Laverne Gee filed suit against the city of East St. Louis alleging the city's police department maliciously shot her with a taser gun while fleeing authorities. Gee also claimed police filed false charges against her.
Gee, of Glen Carbon, claims after being tasered on June 17, 2005, she requested treatment for injuries at a hospital but alleges her request was denied by a police officer.
According to the four-count complaint filed in U.S. District Court April 6, Gee was charged with fleeing or attempting to elude a police officer, failure to obey a peace officer, resisting a police officer, disorderly conduct and failure to display a driver's license.
Gee claims that as a basis for the charges against her, officers prepared and filed a misleading incident report following her arrest as a basis for the charges.
She also claims she did not commit the offenses she was charged with.
Gee claims the incident has caused her to suffer serious mental anguish, psychological and emotional distress, and physical pain and suffering.
Gee claims East St. Louis, as a matter of policy and practice, has with deliberate indifference failed to adequately discipline, train, or otherwise direct police officers concerning the rights of citizens, which caused the deprivation of her constitutional rights.

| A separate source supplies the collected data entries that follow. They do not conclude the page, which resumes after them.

Lemma uninstalled_core_known (silent : bool) (h h' : Handler) (data : Pkg.t) :
  _get_package_template silent h = (Ok data, h') ->
  forall item,
    In item (uninstalled_core (info h)) -> known_package (info h) item.
Proof.
  intros Hrun.
  set (Q := fun d : Pkg.t =>
              forall k, In k (Dict.keys (Pkg.dependencies d)) ->
                        known_package (info h) k).
  assert (C1 : forall k v d, known_package (info h) k -> Q d ->
            Q (Pkg.with_dependencies (Dict.set k v (Pkg.dependencies d)) d)).
  { intros k v d Hk Hq k' Hin. simpl in Hin. apply dict_in_keys_set in Hin.
    destruct Hin as [-> | Hin]; [exact Hk | now apply Hq]. }
  assert (Hinit : Q (core_data (info h))) by (intros k Hin; left; exact Hin).
  destruct (template_before_uninstall Q (known_package (info h)) h
              (fun k v Hin => or_intror (or_introl (dict_in_keys _ _ _ Hin)))
              (fun k v Hin => or_intror (or_intror (dict_in_keys _ _ _ Hin)))
              C1 (fun _ _ _ _ Hq => Hq) (fun _ _ Hq => Hq) silent h' data
              Hinit Hrun) as [h3 [Q3 [Hloop _]]].
  clear C1 Hinit.
  pose proof (hoare_for_each_collect (on_core Q)
      (fun x _ => known_package (info h) x)
      (uninstalled_core (info h)) uninstall_core_item) as Hcollect.
  apply Hcollect with (h := h3) (a := tt) (h' := h');
    [| | exact Q3 | exact Hloop].
  - intros x _ h0 [] h1 H0 Hr.
    apply uninstall_core_item_ok in Hr. destruct Hr as [_ [Hmd Hcore]].
    split.
    + unfold on_core, Q. rewrite Hcore. simpl. intros k Hin. apply H0.
      exact (dict_in_keys_remove _ _ _ Hin).
    + apply H0. now apply dict_mem_keys.
  - intros x y _ h0 [] h1 [_ Hx] _. exact Hx.
Qed.
End UninstalledCore.

(** X12: in the template [_get_package_template] returns, no uninstalled
    core extension is left among [extensions] or among the dependencies. *)
Theorem get_package_template_drops_uninstalled_core :
  forall (semver_module : SemverModule) (environment : Environment)
         (silent : bool) (h h' : Handler) (data : Pkg.t),
    NoDup (Dict.keys (Pkg.dependencies (core_data (info h)))) ->
    NoDup (Dict.keys (Pkg.extensions (Pkg.jupyterlab (core_data (info h)))))
    ->
    _get_package_template silent h = (Ok data, h') ->
    forall item,
      In item (uninstalled_core (info h)) ->
      ~ In item (Dict.keys (Pkg.extensions (Pkg.jupyterlab data))) /\
      ~ In item (Dict.keys (Pkg.dependencies data)).
Proof. intros S E. exact uninstalled_core_dropped. Qed.

Lemma get_package_template_drops_uninstalled_core_witness :
  ~ In "core-ext"
      (Dict.keys
         (Pkg.extensions
            (Pkg.jupyterlab (fst MoreScenarios.template_uninstalled)))) /\
  ~ In "core-ext"
      (Dict.keys (Pkg.dependencies (fst MoreScenarios.template_uninstalled))).
Proof.
  apply (get_package_template_drops_uninstalled_core SpecSemver.impl
           SampleEnv.impl true Scenario.handler_uninstalled
           (snd MoreScenarios.template_uninstalled)
           (fst MoreScenarios.template_uninstalled)).
  - simpl. repeat constructor; simpl; intuition discriminate.
  - simpl. repeat constructor; simpl; intuition discriminate.
  - reflexivity.
  - simpl. left. reflexivity.
Defined.
(** * bitcore-node-zen: the DB service and the transaction-record codec

  A shallow embedding of [DB] (the chain-indexing service: version guard,
  tip load, block applier, prefix allocator) and of the value codec of
  [TransactionService], followed by the properties of the specification
  that concern them.

  Conventions of the embedding.
  - A Node [Buffer] is a [list Z] whose elements are bytes (0..255).
  - A JavaScript number that the code stores with [writeDoubleBE] is
    represented by its IEEE-754 binary64 bit pattern, a [Z] below 2^64;
    no floating-point arithmetic is performed by the code under study.
  - A callback-taking function becomes a state transformer returning an
    [outcome]: the callback receives a value, the callback receives an
    error, an exception escapes, or the callback is never invoked.
  - The LevelDB store is a [gmap] from keys to buffers; the environment
    (I/O faults of the store, answers of bitcoind) is explicit. *)

From stdpp Require Import gmap strings list pretty.
From Stdlib Require Import ZArith Lia Ascii.

Local Open Scope Z_scope.

(* ===================================================================== *)
(** * Buffers *)
(* ===================================================================== *)

Module Buf.

Abbreviation Buffer := (list Z).

Definition is_byte (b : Z) : Prop := 0 <= b < 256.

Definition wf (b : Buffer) : Prop := Forall is_byte b.

(** [n] bytes of [v], most significant first. *)
Fixpoint be_bytes (n : nat) (v : Z) : Buffer :=
  match n with
  | O => []
  | S n' => be_bytes n' (v / 256) ++ [v mod 256]
  end.

(** The unsigned value of a big-endian byte sequence. *)
Definition be_value (b : Buffer) : Z :=
  fold_left (fun acc x => acc * 256 + x) b 0.
Lemma close_is_final_witness :
  let db' := snd (serve_all [(quiet_later, PostRooms (standup None));
                             (quiet, PostClose "r1");
                             (quiet, PostTokens "r1" (token_request "host" "Ann"))]
                    (snd (serve quiet (PostClose "r1") (one_room "scheduled")))) in
  (exists room, body (fst (serve quiet (PostClose "r1") (one_room "scheduled")))
                = RoomBody (Some room)
                /\ room_state room = Some (JStr "closed"))
  /\ (forall o', fault o' = None ->
        exists room, serve o' (GetRoom "r1") db' = (res_json (RoomBody (Some room)), db')
                     /\ room_state room = Some (JStr "closed"))
  /\ (forall o', status (fst (serve o' (GetRoom "r1") db')) = 200 ->
        exists room, body (fst (serve o' (GetRoom "r1") db')) = RoomBody (Some room)
                     /\ room_state room = Some (JStr "closed"))
  /\ (forall o' req_body, valid_token_request req_body = true ->
        serve o' (PostTokens "r1" req_body) db' = (RoomUnavailableError, db'))
  /\ (forall o' req_body, status (fst (serve o' (PostTokens "r1" req_body) db')) = 400).
Proof.
  apply (close_is_final quiet "r1" (one_room "scheduled")). reflexivity.
Defined.

Lemma serve_two_states (o : Oracle) (r : Request) (db : gmap string obj) :
  two_states db -> two_states (snd (serve o r db)).
Proof.
  intros Hdb id room' Hroom'.
  destruct (serve_step o r db id) as [H|[[_ [input H]]|(room & H0 & H)]].
  - rewrite H in Hroom'. eauto.
  - rewrite H in Hroom'. injection Hroom' as <-. left. reflexivity.
  - rewrite H in Hroom'. injection Hroom' as <-. right. apply set_closed.
Qed.

Lemma serve_all_two_states (reqs : list (Oracle * Request)) :
  forall db, two_states db -> two_states (snd (serve_all reqs db)).
Proof.
  induction reqs as [|[o r] rest IH]; intros db Hdb; [exact Hdb|].
  rewrite serve_all_cons. cbn [snd]. apply IH, serve_two_states, Hdb.
Qed.

(** C9: a request leaves the record under an id as it is, or creates it in
    state [scheduled], or sets its state to [closed] and changes nothing
    else in it; no record is removed.  So a closed room stays closed, and in
    a run that starts from the empty table every room is in state
    [scheduled] or [closed]. *)
Theorem room_state_moves_forward :
  (forall (o : Oracle) (r : Request) (db : gmap string obj) (id : string),
      match db !! id, snd (serve o r db) !! id with
      | None, None => True
      | None, Some room' => room_state room' = Some (JStr "scheduled")
      | Some room, Some room' =>
          room' = room \/ room' = obj_set "state" (JStr "closed") room
      | Some _, None => False
      end)
  /\ (forall (reqs : list (Oracle * Request)) (db : gmap string obj) (id : string)
             (room : obj),
        db !! id = Some room -> room_state room = Some (JStr "closed") ->
        exists room', snd (serve_all reqs db) !! id = Some room'
                      /\ room_state room' = Some (JStr "closed"))
  /\ (forall reqs : list (Oracle * Request), two_states (snd (serve_all reqs ∅))).
Proof.
  repeat apply conj.
  - intros o r db id.
    destruct (serve_step o r db id) as [H|[[H0 [input H]]|(room & H0 & H)]].
    + rewrite H. destruct (db !! id); auto.
    + rewrite H, H0. reflexivity.
    + rewrite H, H0. auto.
  - intros reqs. apply serve_all_keeps_closed.
  - intros reqs. apply serve_all_two_states. intros id room H.
    rewrite lookup_empty in H. discriminate.
Qed.

Lemma room_state_moves_forward_witness :
  exists room', snd (serve_all [(quiet, PostClose "r1"); (quiet, PostRooms forged)]
                       (one_room "closed")) !! "r1" = Some room'
                /\ room_state room' = Some (JStr "closed").
Proof.
  eapply (proj1 (proj2 room_state_moves_forward)); reflexivity.
Defined.


(** ** Room creation in part_002 *)

(** The creation route of part_002 never applies [RoomSchema]: whenever the
    two dates of the request convert, the insert is sent with the name and
    the capacity as they came, whether or not they meet the constraints. *)
Theorem part002_create_inserts_unvalidated (toISOString : option json -> option string)
    (o : Oracle) (fields : obj) (db : gmap string obj) (s e : string) :
  toISOString (obj_get "startAt" fields) = Some s ->
  toISOString (obj_get "endAt" fields) = Some e ->
  exists row,
    snd (run o (Part002.post_rooms toISOString (JObj fields)) db) = [Insert row]
    /\ obj_get "name" row = obj_get "name" fields
    /\ obj_get "capacity" row = Some (default JNull (obj_get "capacity" fields))
    /\ room_state row = Some (JStr "scheduled")
    /\ obj_get "id" row = Some (JStr (next_id o)).
Proof.
  intros Hs He. unfold Part002.post_rooms, Part002.iso, Part002.prop.
  cbn [lift try_catch bind bind_try await throw ok run answer].
  rewrite Hs. cbn [lift try_catch bind bind_try await throw ok run answer].
  rewrite He. cbn [lift try_catch bind bind_try await throw ok run answer].
  eexists. split.
  - destruct (fault o) as [err|]; [reflexivity|].
    match goal with
    | |- context [query ?q db] => destruct (query q db) as [[d [err|]] db1]
    end; reflexivity.
  - unfold room_state, Part002.or_null, Part002.with_prop.
    destruct (obj_get "name" fields), (obj_get "timezone" fields); repeat split; reflexivity.
Qed.

Lemma part002_create_inserts_unvalidated_witness :
  (exists issues, RoomSchema (JObj oversized) = inl issues)
  /\ exists row,
       snd (run quiet (Part002.post_rooms scenario_dates (JObj oversized)) ∅) = [Insert row]
       /\ obj_get "name" row = obj_get "name" oversized
       /\ obj_get "capacity" row = Some (default JNull (obj_get "capacity" oversized))
       /\ room_state row = Some (JStr "scheduled")
       /\ obj_get "id" row = Some (JStr (next_id quiet)).
Proof.
  split; [eexists; reflexivity|].
  eapply (part002_create_inserts_unvalidated scenario_dates quiet oversized ∅); reflexivity.
Defined.


(** ** The scenario of the specification *)

(** Create the stand-up room with capacity 5, issue a token for Bob, close
    the room, ask for a token again. *)
Example specification_scenario :
  fst (serve_all
         [(quiet, PostRooms (standup (Some (JNum 5%float))));
          (quiet, PostTokens "V1StGXR8_Z" (token_request "participant" "Bob"));
          (quiet, PostClose "V1StGXR8_Z");
          (quiet, PostTokens "V1StGXR8_Z" (token_request "participant" "Bob"))] ∅)
  = [res_json (RoomBody (Some (standup_room "V1StGXR8_Z" 5%float)));
     res_json (TokenBody
                 {| jwt_claims := [("roomId", JStr "V1StGXR8_Z");
                                   ("role", JStr "participant");
                                   ("identity", JStr "Bob")];
                    jwt_iat := 1735722000; jwt_exp := 1735722900;
                    jwt_key := "secret" |});
     res_json (RoomBody (Some (obj_set "state" (JStr "closed")
                                 (standup_room "V1StGXR8_Z" 5%float))));
     RoomUnavailableError].
Proof. reflexivity. Qed.


(** * Further properties of the routes *)

(** ** Reading a room *)

(** [GET /rooms/:id] of part_000 makes the one select and leaves the table
    as it is.  It answers 200 exactly when the table answers and holds the
    room, and the body is then the stored record; a missing room and a failed
    read get one and the same 404 [Room not found]. *)
Theorem get_room_reads_only (o : Oracle) (id : string) (db : gmap string obj) :
  snd (run o (Part000.get_rooms_id id) db) = [SelectById id]
  /\ snd (fst (run o (Part000.get_rooms_id id) db)) = db
  /\ (status (fst (fst (run o (Part000.get_rooms_id id) db))) = 200
      <-> fault o = None /\ is_Some (db !! id))
  /\ (forall room, fault o = None -> db !! id = Some room ->
        fst (fst (run o (Part000.get_rooms_id id) db)) = res_json (RoomBody (Some room)))
  /\ (fault o <> None \/ db !! id = None ->
        fst (fst (run o (Part000.get_rooms_id id) db))
        = res_status_json 404 (ErrorBody "Room not found")).
Proof.
  rewrite run_get_rooms_id. split; [|split; [|split; [|split]]].
  - destruct (fault o), (db !! id); reflexivity.
  - destruct (fault o), (db !! id); reflexivity.
  - destruct (fault o) as [e|], (db !! id) as [room|]; cbn; split;
      try discriminate; try reflexivity;
      try (intros [_ [x [=]]]; fail); try (intros [[=] _]; fail); eauto.
  - intros room -> ->. reflexivity.
  - intros [H| ->].
    + destruct (fault o); [reflexivity | congruence].
    + destruct (fault o); reflexivity.
Qed.

Lemma get_room_reads_only_witness :
  fst (fst (run (failing "fetch failed") (Part000.get_rooms_id "r1") (one_room "scheduled")))
  = res_status_json 404 (ErrorBody "Room not found").
Proof.
  apply (proj2 (proj2 (proj2 (proj2
           (get_room_reads_only (failing "fetch failed") "r1" (one_room "scheduled")))))).
  left. discriminate.
Defined.

(** ** Closing a room *)

Lemma obj_set_twice (k : string) (v : json) (o : obj) :
  obj_set k v (obj_set k v o) = obj_set k v o.
Proof.
  induction o as [|[k' v'] o IH]; simpl.
  - now rewrite String.eqb_refl.
  - destruct (String.eqb k k') eqn:E; simpl; rewrite E; [reflexivity | now rewrite IH].
Qed.

(** [POST /rooms/:id/close] of part_000 sends the one update.  When the
    table fails or holds no such room the answer is 400 with the message of
    the store and nothing is written.  Otherwise the answer is the record
    with [state] set to [closed] and every other field as it was, that record
    replaces the old one, and no other record is touched.  Closing again
    gives the same answer and the same table. *)
Theorem close_sets_state_only (o : Oracle) (id : string) (db : gmap string obj) :
  snd (run o (Part000.post_rooms_id_close id) db)
  = [UpdateById [("state", JStr "closed")] id]
  /\ (forall e, fault o = Some e ->
        serve o (PostClose id) db = (res_status_json 400 (ErrorBody (pg_message e)), db))
  /\ (fault o = None -> db !! id = None ->
        serve o (PostClose id) db
        = (res_status_json 400 (ErrorBody (pg_message no_rows)), db))
  /\ (forall room, fault o = None -> db !! id = Some room ->
        exists room',
          serve o (PostClose id) db = (res_json (RoomBody (Some room')), <[id := room']> db)
          /\ room_state room' = Some (JStr "closed")
          /\ (forall k, k <> "state" -> obj_get k room' = obj_get k room)
          /\ (forall o', fault o' = None ->
                serve o' (PostClose id) (<[id := room']> db)
                = (res_json (RoomBody (Some room')), <[id := room']> db)))
  /\ (forall id', id' <> id -> snd (serve o (PostClose id) db) !! id' = db !! id').
Proof.
  split; [|split; [|split; [|split]]].
  - rewrite run_post_rooms_id_close. destruct (fault o), (db !! id); reflexivity.
  - intros e He. rewrite serve_post_close, He. reflexivity.
  - intros Hf Hroom. rewrite serve_post_close, Hf, Hroom. reflexivity.
  - intros room Hf Hroom. exists (obj_set "state" (JStr "closed") room).
    repeat apply conj.
    + rewrite serve_post_close, Hf, Hroom. reflexivity.
    + apply set_closed.
    + intros k Hk. now apply obj_get_set_ne.
    + intros o' Hf'. rewrite serve_post_close, Hf', lookup_insert_eq.
      now rewrite obj_set_twice, insert_insert_eq.
  - intros id' Hne. rewrite serve_post_close.
    destruct (fault o); [reflexivity|]. destruct (db !! id); [|reflexivity].
    cbn [snd]. now rewrite lookup_insert_ne.
Qed.
(** * SolarPredictive: annual energy estimator and axis-tilt optimizer

    A shallow embedding of [basic_predictor.py], [optimizer.py], [pvtune.py],
    [SnowHeight/monthly_snow.py] and [Albedo_TimeSeries/monthly_albedo.py].

    Conventions.
    - Python floats that take part in the energy algebra are idealised as
      rationals ([Q]); the places where a non-finite numpy value can arise
      (the weighted average of [pvtune.py], the row heights derived from it)
      use [npfloat], rationals extended with the IEEE special values.
    - A naive [pd.Timestamp] is the number of minutes since 1970-01-01 00:00
      on the wall clock; a timezone-aware one is the number of minutes since
      the epoch in UTC, read through its zone.
    - The external physics (pvlib solar position, clear sky, tracker
      orientation, pvfactors, ModelChain) is one black box, [PowerModel]: a
      function from what the loop body hands to pvlib to the AC power
      trace.  An exception raised inside pvlib is not modelled.
    - What the functions read from files and services is an argument: the
      monthly albedo table, the lines of the layout survey, the frame of
      daily weather records, and the random state the sampler starts from.
    - Every computation returns the list of the passes of the loop body it
      has made, next to its result or its exception.
    - A pandas column built from the answers of a Python lambda is numeric
      as soon as one answer is a number and a column of Python objects when
      every answer is [None]; [Pvtune] follows the two cases where the code
      behaves differently in them. *)

From Stdlib Require Import ZArith QArith Qfield Qround Qabs Lia Lqa List String Bool.
From stdpp Require Import base option list sorting gmap strings.

Local Open Scope Z_scope.

(** ** Calendar arithmetic behind [pd.Timestamp] *)

Module Calendar.

Record civil := { year : Z; month : Z; day : Z }.

(** Days since 1970-01-01 of a proleptic Gregorian date. *)
Definition days_from_civil (y m d : Z) : Z :=
  let y' := if m <=? 2 then y - 1 else y in
  let era := y' / 400 in
  let yoe := y' - era * 400 in
  let mp := if m <=? 2 then m + 9 else m - 3 in
  let doy := (153 * mp + 2) / 5 + d - 1 in
  let doe := yoe * 365 + yoe / 4 - yoe / 100 + doy in
  era * 146097 + doe - 719468.

Definition civil_from_days (n : Z) : civil :=
  let z := n + 719468 in
  let era := z / 146097 in
  let doe := z - era * 146097 in
  let yoe := (doe - doe / 1460 + doe / 36524 - doe / 146096) / 365 in
  let doy := doe - (365 * yoe + yoe / 4 - yoe / 100) in
  let mp := (5 * doy + 2) / 153 in
  let d := doy - (153 * mp + 2) / 5 + 1 in
  let m := if mp <? 10 then mp + 3 else mp - 9 in
  {| year := if m <=? 2 then yoe + era * 400 + 1 else yoe + era * 400;
     month := m; day := d |}.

Represented by Ronald Foster of Beatty, Motil, & Foster of Glen Carbon, Gee is seeking compensatory damages in excess of $300,000, plus all costs of the suit.
When answering Gee's complaint, the city claims its conduct did not rise to the level of constitutional violation and also claims the amount of force used was objectively reasonable in light of the circumstances surrounding the incident.
"Any contact alleged to have been committed was a result of the provocation on the part of the plaintiff," the city wrote in its answer.
The city also claimed it acted in good faith and is immune because its conduct did not rise to the level of deliberate indifference.